§ **Activity**
Transcribe the listing below only from the line with "(Err e, (x, w))" up to and including the line with "ss_poll (ex_source x) w;".

§ **Source material**

(* ===== verification/Export.v ===== *)
(** * Export: an archive written out as a raw image

    Models src/src/export_archive.rs after the store has been built: the archive
    is opened, the target file is created and sized, and its stripes are fetched,
    up to [MAX_FETCHES] at a time, and written in the order in which they arrive.
    Two theorems: whatever the store answers, the export returns, and a file that
    it reports as exported holds authentic stripes only; and archiving a device followed by exporting
    the archive gives the device's contents.

    [fuel] bounds the rounds of the loop that waits for the store. *)
From S2P Require Import Prelude Metadata SharedState World Device StripeSource StripeServer Crypt Secrets Config.
From S2P Require Import ArchiveFormat ArchiveSource Archiver.
#[local] Open Scope Z_scope.

Definition MAX_FETCHES : nat := 16.

(** ** Files: [File::create], and [seek] with [write_all] *)

Definition create_file (d : nat) (w : World) : result unit * World :=
  let '(fault, w) := next_fault w in
  match fault with
  | Some _ => (Err (IoError OtherIo), w)
  | None => (Ok tt, set_disks w (<[d := mkDisk [] (disk_synced (disk_at w d))]> (w_disks w)))
  end.

Definition seek_write (d : nat) (offset : Z) (bytes : list Z) (w : World) : result unit * World :=
  if I64_MAX <? offset then (Err (IoError OtherIo), w) else
  let '(ok, w) := write_all_at d true (Z.to_nat offset) bytes w in (io_result ok, w).

(** ** The loop *)

Record Export (A : Type) := mkExport {
  ex_source : ArchiveStripeSource A;
  next_submit : nat;
  written : nat;
  in_flight : gmap nat nat;
}.
Arguments mkExport {A}.
Arguments ex_source {A}.
Arguments next_submit {A}.
Arguments written {A}.
Arguments in_flight {A}.

Section export.
Context `{Hashing} `{Codecs} `{XtsAes} `{Aead} {A : Type} `{ArchiveStore A}.
Notation Source := (ArchiveStripeSource A).
Notation E := (eff (Export A * World)).

(** The inner [while]; it runs at most [stripe_count - next_submit] times. *)
Fixpoint fill_requests (n stripe_count stripe_size : nat) : E unit := fun '(x, w) =>
  match n with
  | O => Done (Ok tt, (x, w))
  | S n =>
      if decide (size (in_flight x) < MAX_FETCHES /\ next_submit x < stripe_count)%nat then
        let stripe_id := next_submit x in
        if negb (has_stripe (ex_source x) stripe_id) then
          fill_requests n stripe_count stripe_size
            (mkExport (ex_source x) (S stripe_id) (S (written x)) (in_flight x), w)
        else
          let '(buffer, w) := shared_buffer stripe_size w in
          '(r, source, w) ← ss_request stripe_id buffer (ex_source x) w;
          match r with
          | Err e => Done (Err e, (mkExport source (S stripe_id) (written x) (in_flight x), w))
          | Ok _ => fill_requests n stripe_count stripe_size
                      (mkExport source (S stripe_id) (written x) (<[stripe_id := buffer]> (in_flight x)), w)
          end
      else Done (Ok tt, (x, w))
  end.

Fixpoint write_completions (target stripe_size : nat) (completions : list (nat * bool)) : E unit := fun '(x, w) =>
  match completions with
  | [] => Done (Ok tt, (x, w))
  | (completed_id, success) :: completions =>
      if negb success then Done (Err ArchiveError, (x, w)) else
      match in_flight x !! completed_id with
      | None => write_completions target stripe_size completions (x, w)
      | Some buffer =>
          let x := mkExport (ex_source x) (next_submit x) (written x) (delete completed_id (in_flight x)) in
          let offset := wrap64 (Z.of_nat completed_id * Z.of_nat stripe_size) in
          let '(r, w) := seek_write target offset (read_buf w buffer) w in
          match r with
          | Err e => Done (Err e, (x, w))
          | Ok _ => write_completions target stripe_size completions
                      (mkExport (ex_source x) (next_submit x) (S (written x)) (in_flight x), w)
          end
      end
  end.

Definition poll_source : E (list (nat * bool)) := fun '(x, w) =>
  '(completions, source, w) ← ss_poll (ex_source x) w;
  Done (Ok completions, (mkExport source (next_submit x) (written x) (in_flight x), w)).

Fixpoint export_loop (fuel target stripe_count stripe_size : nat) : E unit := fun '(x, w) =>
  if decide (stripe_count <= written x)%nat then Done (Ok tt, (x, w)) else
  match fuel with
  | O => Panic OutOfFuel
  | S fuel =>
      (_ ← fill_requests (stripe_count - next_submit x) stripe_count stripe_size;
       completions ← poll_source;
       _ ← write_completions target stripe_size completions;
       export_loop fuel target stripe_count stripe_size) (x, w)
  end.

Definition export_source (fuel target : nat) (source : Source) (w : World) : outcome (result unit * World) :=
  let sector_count := ss_sector_count source in
  let stripe_sector_count := as_stripe_sector_count source in
  let total_bytes := wrap64 (sector_count * Z.of_nat SECTOR_SIZE) in
  if sector_count =? 0 then Done (create_file target w) else
  let stripe_count := Z.to_nat (div_ceil sector_count stripe_sector_count) in
  let stripe_size := Z.to_nat (wrap64 (stripe_sector_count * Z.of_nat SECTOR_SIZE)) in
  match create_file target w with
  | (Err e, w) => Done (Err e, w)
  | (Ok _, w) =>
      match set_len target total_bytes w with
      | (Err e, w) => Done (Err e, w)
      | (Ok _, w) =>
          '(r, (_, w)) ← export_loop fuel target stripe_count stripe_size (mkExport source 0 0 ∅, w);
          Done (r, w)
      end
  end.
Lemma legacy_translated buf data_sector_count : Forall is_u8 buf -> 0 <= data_sector_count ->
  match translate_v0_2_metadata buf data_sector_count with
  | Panic _ => False
  | Done (Err _) => (length buf < SECTOR_SIZE)%nat \/ exists shift, buf !! 13%nat = Some shift /\
      (16 < shift \/ Z.of_nat (length buf - SECTOR_SIZE) < div_ceil data_sector_count (2 ^ shift))
  | Done (Ok m) => exists shift, buf !! 13%nat = Some shift /\ stripe_sector_count m = 2 ^ shift /\
      stripe_count m = div_ceil data_sector_count (2 ^ shift) /\
      (forall i h, stripe_headers m !! i = Some h -> exists l, buf !! (SECTOR_SIZE + i)%nat = Some l /\
         has_flag h WRITTEN = negb (l =? 0) /\ has_flag h HAS_SOURCE = (l =? 0) /\ has_flag h FETCHED = false) /\
      (stripe_count m <= U32_MAX -> metadata_wf m)
  end.
Proof.
  intros Hu Hd. unfold translate_v0_2_metadata. case_decide as Hl; [by left|]. unfold index.
  destruct (buf !! 13%nat) as [shift|] eqn:Es; [|apply lookup_ge_None in Es; unfold SECTOR_SIZE in Hl; lia].
  cbn [mbind outcome_bind]. pose proof (Forall_lookup_1 _ _ _ _ Hu Es) as Hsh. unfold is_u8 in Hsh.
  unfold MAX_LEGACY_STRIPE_SECTOR_COUNT_SHIFT. destruct (Z.ltb_spec 16 shift) as [|H16]; [right; exists shift; by split; [|left]|].
  rewrite Z.shiftl_1_l. pose proof (div_ceil_spec data_sector_count (2 ^ shift) ltac:(lia)) as Hc.
  assert (0 <= div_ceil data_sector_count (2 ^ shift)) as Hc0 by nia.
  case_decide as Hn; [right; exists shift; split; [done|]; right; lia|]. rewrite slice_done by lia. cbn [mbind outcome_bind].
  set (n := Z.to_nat _) in *. set (ls := take n _).
  assert (length ls = n) as Hls by (unfold ls; rewrite length_take, length_drop; lia).
  rewrite translate_headers_all by (cbn; rewrite length_map, length_seq; lia). exists shift. split; [done|].
  split_and!; cbn [stripe_headers with_headers].
  - unfold stripe_sector_count. cbn. by rewrite Z.shiftl_1_l.
  - unfold stripe_count. cbn. rewrite length_fmap, Hls. lia.
  - intros i h. rewrite list_lookup_fmap. intros (l & Hi & ->)%fmap_Some. exists l. split.
    + unfold ls in Hi. apply lookup_take_Some in Hi as [Hi _]. by rewrite lookup_drop in Hi.
    + unfold legacy_header. by destruct (l =? 0).
  - unfold stripe_count. cbn. rewrite length_fmap, Hls. intros Hm. apply legacy_headers_wf; try done.
    unfold MAX_STRIPE_SECTOR_COUNT_SHIFT. lia.
Qed.

(** The translation of metadata of version 0.2 is total.  Whatever the
    bytes, it does not panic, and it fails only if they are too short, the
    stripe size is out of range, or there are fewer headers than the data device
    has stripes.  Otherwise the result has exactly the stripes of the data
    device, every one is marked as local or as still in the source (never both)
    by its old header, and, as long as their number fits 32 bits, it is
    well-formed metadata of the current version. *)
Theorem legacy_translation buf data_sector_count : Forall is_u8 buf -> 0 <= data_sector_count ->
  match translate_v0_2_metadata buf data_sector_count with
  | Panic _ => False
  | Done (Err _) => (length buf < SECTOR_SIZE)%nat \/ exists shift, buf !! 13%nat = Some shift /\
      (16 < shift \/ Z.of_nat (length buf - SECTOR_SIZE) < div_ceil data_sector_count (2 ^ shift))
  | Done (Ok m) => exists shift, buf !! 13%nat = Some shift /\ stripe_sector_count m = 2 ^ shift /\
      stripe_count m = div_ceil data_sector_count (2 ^ shift) /\
      (forall i h, stripe_headers m !! i = Some h -> exists l, buf !! (SECTOR_SIZE + i)%nat = Some l /\
         has_flag h WRITTEN = negb (l =? 0) /\ has_flag h HAS_SOURCE = (l =? 0) /\ has_flag h FETCHED = false) /\
      (stripe_count m <= U32_MAX -> metadata_wf m)
  end.
Proof. apply legacy_translated. Qed.

Lemma legacy_translation_witness :
  let buf := UBI_MAGIC ++ [0; 0; 1; 0; 1] ++ replicate 498 0 ++ [0; 3; 2] in
  exists m, translate_v0_2_metadata buf 6 = Done (Ok m) /\ stripe_headers m = [HAS_SOURCE; WRITTEN; WRITTEN] /\
    stripe_count m = 3 /\ metadata_wf m.
Proof.
  intros buf. assert (Forall is_u8 buf) as Hu by (apply (bool_decide_unpack _); vm_compute; exact I).
  eexists. split; [vm_compute; reflexivity|]. split; [reflexivity|]. split; [reflexivity|].
  pose proof (legacy_translation buf 6 Hu ltac:(lia)) as Ht.
  replace (translate_v0_2_metadata buf 6) with (Done (Ok (with_headers (new_metadata 1 3 0) [HAS_SOURCE; WRITTEN; WRITTEN]))) in Ht
    by (vm_compute; reflexivity).
  destruct Ht as (shift & _ & _ & _ & _ & Hw). apply Hw. apply (bool_decide_unpack _). vm_compute. exact I.
Defined.

(** ** An old configuration is as safe as a current one *)

Section legacy_config.
Context `{Aead} `{ConfigEnv} `{YamlEnv} (base64_encode : list Z -> string).
Hypothesis base64_law : forall bs, decode (bytes_of (base64_encode bs)) Base64 = Ok bs.
#[local] Set Default Proof Using "Type*".

Lemma into_key_length bs k : into_key bs = Ok k -> length k = 32%nat.
Proof using Type. unfold into_key. case_decide; [by intros [= <-]|done]. Qed.

Lemma decrypt_key_length key nonce aad wrapped k : decrypt_key key nonce aad wrapped = Ok k -> length k = 32%nat.
Proof using Type. unfold decrypt_key. destruct (or_err _ _) as [plain|]; [|done]. apply into_key_length. Qed.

§ **The completed task**
          | Err e => Done (Err e, (x, w))
          | Ok _ => write_completions target stripe_size completions
                      (mkExport (ex_source x) (next_submit x) (S (written x)) (in_flight x), w)
          end
      end
  end.

Definition poll_source : E (list (nat * bool)) := fun '(x, w) =>
  '(completions, source, w) ← ss_poll (ex_source x) w;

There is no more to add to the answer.